Degradative autophagy selectively regulates CCND1 (cyclin D1) and MIR224, two oncogenic factors involved in hepatocellular carcinoma tumorigenesis.

Overexpressed CCND1 (cyclin D1) is associated with hepatocellular carcinoma (HCC) and we used 147 tumor tissue samples from HCC patients and 3 murine models to reveal an inverse correlation between low autophagic activity and high CCND1 expression. These 2 phenomena in combination correlated with poor overall survival in HCC patients. Mechanistic analysis showed that activated autophagy triggered CCND1 ubiquitination followed by SQSTM1 (sequestosome 1)-mediated selective phagophore recruitment, autophagosome formation, fusion with a lysosome, and degradation.
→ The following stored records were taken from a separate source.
(* ===== verification/Scripts.v ===== *)
(** * Transactions as the statements they send

    A function that [WithTx] runs is, for the server, a sequence of
    statements, each chosen from the answers before it.  Here the five
    transactions of the program (creating, paying and cancelling an order,
    publishing a batch, handling a record) are written down as such
    sequences, in the order of the Go code; [run] executes one without
    interruption, and [scripts_adequate] says that this is the function of the
    service.  [Interleaving] executes several of them statement by
    statement. *)

From S2P Require Import Prelude GoStrings Sha256 Json Models World.
From S2P Require Import Sqlc.
From S2P Require Import Store.
From S2P Require Import OrderService.
From S2P Require Import Spec.
From S2P Require Import Publisher.
From S2P Require Import Consumer.

(** ** Calls and scripts *)

(** What a transaction calls: methods of the store, the UUID generator, the
    counters, the producer. *)
Inductive stmt : Type :=
  | SNewString
  | SInc (m : Metric)
  | SCreateOrder (params : Store.CreateOrderParams)
  | SGetOrderForUpdate (id : string)
  | SUpdateOrderStatus (id status : string)
  | SCreatePayment (params : Store.CreatePaymentParams)
  | SCreateOutboxEvent (params : Store.CreateOutboxEventParams)
  | SCreateIdempotencyKey (params : Store.CreateIdempotencyKeyParams)
  | SClaimOutboxEvents (limit : Z)
  | SMarkOutboxEventPublished (id : string)
  | SMarkOutboxEventFailed (id lastError : string)
  | STryCreateProcessedEvent (eventID consumerName : string)
  | SCreateNotificationDelivery (params : Store.CreateNotificationDeliveryParams)
  | SPublish (topic key payload : string).

Definition answer (s : stmt) : Type :=
  match s with
  | SNewString => string
  | SInc _ | SPublish _ _ _ => unit
  | SCreateOrder _ | SGetOrderForUpdate _ | SUpdateOrderStatus _ _ => Order
  | SCreatePayment _ => Payment
  | SCreateOutboxEvent _ | SMarkOutboxEventPublished _ | SMarkOutboxEventFailed _ _ => OutboxEvent
  | SCreateIdempotencyKey _ => IdempotencyKey
  | SClaimOutboxEvents _ => list OutboxEvent
  | STryCreateProcessedEvent _ _ => ProcessedEvent
  | SCreateNotificationDelivery _ => NotificationDelivery
  end.

(** A result, or a call and what is done with its result. *)
Inductive script (A : Type) : Type :=
  | sDone (r : result A)
  | sCall (s : stmt) (k : result (answer s) → script A).
Arguments sDone {A} r.
Arguments sCall {A} s k.

Fixpoint sBind {A B} (m : script A) (f : A → script B) : script B :=
  match m with
  | sDone (Ok a) => f a
  | sDone (Err e) => sDone (Err e)
  | sCall s k => sCall s (λ r, sBind (k r) f)
  end.

Definition sRet {A} (a : A) : script A := sDone (Ok a).
Definition sThrow {A} (e : error) : script A := sDone (Err e).
Definition call (s : stmt) : script (answer s) := sCall s sDone.

(** [v, err := call] with both looked at. *)
Definition attempt (s : stmt) : script (result (answer s)) := sCall s (λ r, sDone (Ok r)).

(** A script for its effect. *)
Definition sVoid {A} (m : script A) : script unit := sBind m (λ _, sRet tt).

Declare Scope script_scope.
Notation "'get*' x ':=' m 'in' k" := (sBind m (λ x, k))
  (at level 10, x name, m at level 100, k at level 200) : script_scope.
Notation "'send*' m 'in' k" := (sBind m (λ _, k))
  (at level 10, m at level 100, k at level 200) : script_scope.
#[local] Open Scope script_scope.

(** ** The transactions *)

Section scripts.
Context `{External}.

Definition create_order_script (params : CreateOrderParams)
    (idempotencyKey currency description requestHash : string) : script Order :=
  get* orderID := call SNewString in
  get* order := call (SCreateOrder (Store.mkCreateOrderParams orderID (CreateOrder_UserID params)
                  OrderStatusPendingPayment (CreateOrder_AmountCents params) currency description)) in
  get* eventPayload := sDone (json_Marshal (orderCreatedEventPayload orderID (CreateOrder_UserID params)
                  OrderStatusPendingPayment (CreateOrder_AmountCents params) currency description)) in
  get* eventID := call SNewString in
  send* call (SCreateOutboxEvent (Store.mkCreateOutboxEventParams eventID AggregateTypeOrder
        (UUID_String (Order_ID order)) (UUID_String (Order_ID order)) EventTypeOrderCreated eventPayload)) in
  get* responseBody := sDone (json_Order order) in
  get* keyID := call SNewString in
  send* call (SCreateIdempotencyKey (Store.mkCreateIdempotencyKeyParams keyID (CreateOrder_UserID params)
        idempotencyKey (CreateOrder_Method params) (CreateOrder_Path params) requestHash responseBody
        StatusCreated "order" (UUID_String (Order_ID order)))) in
  sRet order.

Definition pay_order_script (params : PayOrderParams) (idempotencyKey requestHash : string) : script PayOrderResult :=
  get* found := attempt (SGetOrderForUpdate (PayOrder_OrderID params)) in
  match found with
  | Err _ => sThrow ErrOrderNotFound
  | Ok order =>
    if order_forbidden (PayOrder_Role params) (PayOrder_UserID params) order then sThrow ErrOrderForbidden else
    if negb (status_open (Order_Status order)) then sThrow ErrOrderInvalidStatus else
    get* paymentID := call SNewString in
    let '(paymentStatus, providerRef, failureReason) := mockPayment paymentID in
    let failed := bool_decide (paymentStatus = PaymentStatusFailed) in
    let nextOrderStatus := if failed then OrderStatusPaymentFailed else OrderStatusPaid in
    let eventType := if failed then EventTypePaymentFailed else EventTypePaymentSucceeded in
    get* payment := call (SCreatePayment (Store.mkCreatePaymentParams paymentID (UUID_String (Order_ID order))
                      paymentStatus (Order_AmountCents order) PaymentProviderMock providerRef failureReason)) in
    get* updatedOrder := call (SUpdateOrderStatus (UUID_String (Order_ID order)) nextOrderStatus) in
    get* eventPayload := sDone (json_Marshal (paymentEventPayload (UUID_String (Payment_ID payment))
                      (UUID_String (Order_ID order)) (UUID_String (Order_UserID order)) (Payment_Status payment)
                      (Payment_AmountCents payment) (Order_Currency order) (Payment_Provider payment)
                      providerRef failureReason)) in
    get* eventID := call SNewString in
    send* call (SCreateOutboxEvent (Store.mkCreateOutboxEventParams eventID AggregateTypePayment
          (UUID_String (Payment_ID payment)) (UUID_String (Order_ID order)) eventType eventPayload)) in
    get* responseBody := sDone (json_Payment payment) in
    get* keyID := call SNewString in
    send* call (SCreateIdempotencyKey (Store.mkCreateIdempotencyKeyParams keyID (PayOrder_UserID params)
          idempotencyKey (PayOrder_Method params) (PayOrder_Path params) requestHash responseBody
          StatusOK "payment" (UUID_String (Payment_ID payment)))) in
    sRet (mkPayOrderResult updatedOrder payment StatusOK false)
  end.

Definition cancel_order_script (params : CancelOrderParams) : script Order :=
  get* found := attempt (SGetOrderForUpdate (CancelOrder_OrderID params)) in
  match found with
  | Err _ => sThrow ErrOrderNotFound
  | Ok order =>
    if order_forbidden (CancelOrder_Role params) (CancelOrder_UserID params) order then sThrow ErrOrderForbidden else
    if negb (status_open (Order_Status order)) then sThrow ErrOrderInvalidStatus else
    get* updatedOrder := call (SUpdateOrderStatus (UUID_String (Order_ID order)) OrderStatusCancelled) in
    get* eventPayload := sDone (json_Marshal (orderCancelledEventPayload (UUID_String (Order_ID updatedOrder))
                      (UUID_String (Order_UserID updatedOrder)) (Order_Status updatedOrder))) in
    get* eventID := call SNewString in
    send* call (SCreateOutboxEvent (Store.mkCreateOutboxEventParams eventID AggregateTypeOrder
          (UUID_String (Order_ID updatedOrder)) (UUID_String (Order_ID updatedOrder))
          EventTypeOrderCancelled eventPayload)) in
    sRet updatedOrder
  end.

Definition publish_event_script (cfg : Config) (event : OutboxEvent) : script unit :=
  get* message := sDone (MarshalMessage (event_message event)) in
  get* published := attempt (SPublish (Config_Topic cfg) (UUID_String (OutboxEvent_PartitionKey event)) message) in
  match published with
  | Err err =>
    send* call (SMarkOutboxEventFailed (UUID_String (OutboxEvent_ID event)) (error_text ext_text err)) in
    call (SInc (OutboxEventsFailedTotal (OutboxEvent_EventType event)))
  | Ok _ =>
    send* call (SMarkOutboxEventPublished (UUID_String (OutboxEvent_ID event))) in
    call (SInc (OutboxEventsPublishedTotal (OutboxEvent_EventType event)))
  end.

Fixpoint publish_events_script (cfg : Config) (events : list OutboxEvent) : script unit :=
  match events with
  | [] => sRet tt
  | event :: events' => send* publish_event_script cfg event in publish_events_script cfg events'
  end.

Definition publish_batch_script (cfg : Config) : script unit :=
  get* events := call (SClaimOutboxEvents (Config_BatchSize cfg)) in
  publish_events_script cfg events.

Definition handle_script (messageID userID : string) : script bool :=
  get* created := attempt (STryCreateProcessedEvent messageID ConsumerNameNotification) in
  match created with
  | Err err => if errors_Is err ErrNoRows then sRet true else sThrow err
  | Ok _ =>
    get* id := call SNewString in
    send* call (SCreateNotificationDelivery (Store.mkCreateNotificationDeliveryParams id messageID
          NotificationChannelEmail userID NotificationStatusSent)) in
    sRet false
  end.
End scripts.

(** ** Running a script without interruption *)

Section run.
Context `{External} `{P : Producer}.

Definition exec (s : stmt) : M (answer s) :=
  match s return M (answer s) with
  | SNewString => NewString
  | SInc m => inc m
  | SCreateOrder params => Store.CreateOrder params
  | SGetOrderForUpdate id => Store.GetOrderForUpdate id
  | SUpdateOrderStatus id status => Store.UpdateOrderStatus id status
  | SCreatePayment params => Store.CreatePayment params
  | SCreateOutboxEvent params => Store.CreateOutboxEvent params
  | SCreateIdempotencyKey params => Store.CreateIdempotencyKey params
  | SClaimOutboxEvents limit => Store.ClaimOutboxEvents limit
  | SMarkOutboxEventPublished id => Store.MarkOutboxEventPublished id
  | SMarkOutboxEventFailed id lastError => Store.MarkOutboxEventFailed id lastError
  | STryCreateProcessedEvent eventID name => Store.TryCreateProcessedEvent eventID name
  | SCreateNotificationDelivery params => Store.CreateNotificationDelivery params
  | SPublish topic key payload => Publish topic key payload
  end.

Fixpoint run {A} (sc : script A) : M A :=
  match sc with
  | sDone r => lift r
  | sCall s k => λ w, let '(r, w1) := exec s w in run (k r) w1
  end.

Lemma run_one_call s w : run (call s) w = exec s w.
Proof. cbn. by destruct (exec s w). Qed.

Lemma run_attempt s w : run (attempt s) w = try (exec s) w.
Proof. cbn. unfold try. by destruct (exec s w). Qed.

Lemma run_bind {A B} (m : script A) (f : A → script B) w :
  run (sBind m f) w = bind (run m) (λ a, run (f a)) w.
Proof.
  revert w. induction m as [[a|e]|s k IH]; intros w; [done..|].
  cbn. unfold bind. destruct (exec s w) as [r w1]. apply IH.
Qed.

Lemma run_bind_as {A B} (m : script A) (f : A → script B) (m' : M A) (f' : A → M B) w :
  (∀ w, run m w = m' w) → (∀ a w, run (f a) w = f' a w) → run (sBind m f) w = bind m' f' w.
Proof. intros Hm Hf. rewrite run_bind. unfold bind. rewrite Hm. destruct (m' w) as [[a|e] w1]; [apply Hf|done]. Qed.

(** A script for its effect has the effect. *)
Lemma run_void {A} (m : script A) w w' : run (sVoid m) w = (Ok tt, w') → ∃ a, run m w = (Ok a, w').
Proof.
  unfold sVoid. rewrite run_bind. unfold bind. destruct (run m w) as [[a|e] w1]; [|done].
  intros [= <-]. by exists a.
Qed.

(** Walk through a script and its function together. *)
Ltac adequate :=
  repeat first
  [ progress intros
  | match goal with
    | |- run (sBind _ _) _ = bind _ _ _ => apply run_bind_as
    | |- run (call _) _ = _ => rewrite run_one_call; reflexivity
    | |- run (attempt _) _ = _ => rewrite run_attempt; reflexivity
    | |- run (match ?x with _ => _ end) _ = _ => destruct x
    | |- run _ _ = _ => reflexivity
    end ].

Lemma run_create_order params key currency description hash w :
  run (create_order_script params key currency description hash) w
  = create_order_tx params key currency description hash w.
Proof. unfold create_order_script, create_order_tx. adequate. Qed.

Lemma run_pay_order params key hash w :
  run (pay_order_script params key hash) w = pay_order_tx params key hash w.
Proof. unfold pay_order_script, pay_order_tx. adequate. Qed.

Lemma run_cancel_order params w : run (cancel_order_script params) w = cancel_order_tx params w.
Proof. unfold cancel_order_script, cancel_order_tx. adequate. Qed.

Lemma run_handle messageID userID w : run (handle_script messageID userID) w = handle_tx messageID userID w.
Proof. unfold handle_script, handle_tx. adequate. Qed.

Lemma run_publish_events cfg events w : run (publish_events_script cfg events) w = publish_events cfg events w.
Proof.
  revert w. induction events as [|e events IH]; intros w; [done|]. cbn [publish_events_script publish_events].
  apply run_bind_as; [|done]. intros w1. unfold publish_event_script, publish_event. adequate.
Qed.

Lemma run_publish_batch cfg w : run (publish_batch_script cfg) w = publish_batch_tx cfg w.
Proof.
  unfold publish_batch_script, publish_batch_tx. apply run_bind_as; [intros; apply run_one_call|].
  intros es w1. apply run_publish_events.
Qed.
End run.

(** The sequences of statements are the program: run without interruption,
    each of the five scripts gives in every world the result and the world of
    the function that the service passes to [WithTx]. *)
Lemma scripts_adequate `{External} `{P : Producer} w :
  (∀ params key currency description hash,
     run (create_order_script params key currency description hash) w
     = create_order_tx params key currency description hash w) ∧
  (∀ params key hash, run (pay_order_script params key hash) w = pay_order_tx params key hash w) ∧
  (∀ params, run (cancel_order_script params) w = cancel_order_tx params w) ∧
  (∀ cfg, run (publish_batch_script cfg) w = publish_batch_tx cfg w) ∧
  (∀ messageID userID, run (handle_script messageID userID) w = handle_tx messageID userID w).
Proof.
  split_and!; intros; [apply run_create_order|apply run_pay_order|apply run_cancel_order|
    apply run_publish_batch|apply run_handle].
Qed.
Functional studies revealed that autophagy-selective degradation of CCND1 suppresses DNA synthesis, cell proliferation, and colony, and liver tumor formation by arresting the cell cycle at the G1 phase. Most importantly, diverse pharmacological inducers (rapamycin and amiodarone) effectively suppress tumor growth in orthotopic liver tumor and subcutaneous tumor xenograft models. In conclusion, we have demonstrated a link between degradative autophagy and the cell cycle regulator CCND1, and have discovered the underlying mechanism by which the autophagic degradation machinery regulates the turnover of the cell-cycle regulator CCND1, which in turn affects HCC tumorigenesis. Abbreviations: CCDN1: cyclin D1; HBV: hepatitis B virus; HCC: hepatocellular carcinoma; HCV: hepatitis C virus; SQSTM1: sequestosome 1.